- Purpose: measures pain

= Brief Pain Inventory =

The Brief Pain Inventory is a medical questionnaire used to measure pain, developed by the Pain Research Group of the WHO Collaborating Centre for Symptom Evaluation in Cancer Care. The Brief Pain Inventory (BPI) is widely used around the world today to help with measuring a patients' pain intensity and the amount of interference the pain has on their being able to function in everyday life. BPI was originally intended to help measure cancer patients pain, but today it is used in cancer related cases as well as non-cancer related cases.

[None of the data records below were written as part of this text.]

(* ===== verification/Storage.v ===== *)
(** * The storage contract (crates/moonpool-core/src/storage/mod.rs, block.rs)

    Code is written against the provider traits [StorageProvider] and
    [StorageFile].  This file gives the traits' documented contract a
    semantics: a [World] of named files, and one function per trait method.

    - A completed write is visible, not durable; [sync_all]/[sync_data] make
      the completed writes durable; [write_at_durable] makes its own bytes
      durable and nothing else.  A file therefore keeps the bytes readers see
      ([f_vis]), the bytes the device holds ([f_dur]) and which bytes of
      the two may differ: [f_dirty] (the next successful sync flushes them)
      and [f_lost] (a failed sync marked them clean without writing them:
      no later sync flushes them, only writing them again does).  A sync
      that fails does one of two things with the dirty bytes, and the fault
      says which: it keeps them in the cache, as lost bytes, or it drops
      them, and readers see what the device holds again.
    - A transfer may be short, and may fail; which ones do is an argument of
      the world, [w_faults], one entry per call, so theorems quantify over
      every fault schedule.  An error says nothing either way: a failing
      write may have landed a prefix.
    - A name is durable only once its directory was synced ([w_dur_names]).
    - A read of a block the medium cannot deliver ([f_bad]) fails.
    - Alignment is the file's [IoConstraints]; a misaligned request is
      refused with [InvalidInput].

    [w_trace] records the completed effects in order: it is what ordering
    theorems talk about.

    [BlockFile] (block.rs) is modelled on top: whole-block transfers that
    resume short ones. *)

From stdpp Require Import sorting.
From Stdlib Require Import Ascii.
From S2P Require Import Prelude Format Names.
#[local] Open Scope Z_scope.

(** A handle names an open file. *)
Abbreviation Handle := positive.

(** ** The I/O monad *)

(** [io::ErrorKind], the kinds the code distinguishes or returns *)
Inductive ErrorKind :=
  | NotFound | AlreadyExistsKind | InvalidInput | UnexpectedEof | InvalidData
  | WriteZero | StorageFull | OtherKind.

#[global] Instance ErrorKind_eq_dec : EqDecision ErrorKind.
Proof. solve_decision. Defined.

(** storage/align.rs, [IoConstraints]: offset, length and memory alignment *)
Record IoConstraints := mkConstraints {
  c_offset : Z;
  c_length : Z;
  c_memory : Z;
}.

Definition IoConstraints_NONE : IoConstraints := mkConstraints 1 1 1.

Definition is_power_of_two (z : Z) : Prop := ∃ k, 0 ≤ k ∧ z = 2 ^ k.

There are two categories in the Brief Pain Inventory: Pain Intensity and Pain Interference. In Pain Interference two dimensions help discover different problems that need to be accessed to accurately treat the patient. These two dimensions being: Activity Interference and Affective Interference. Activity interference deals with general activity or more physical aspects of daily life such as walking. Affective Interference deals with emotional or internal aspects of daily life such as enjoyment of life and/or mood. Pain Intensity is measured in four categories: worst, least, on average, and currently, while Pain Interference is measured in 7 categories: mood, work, general activity, walking, relationships, enjoyment of life, and sleep. The patient rates each of these on a scale from 0–10, 10 being excruciating pain intensity and a complete interference in their life.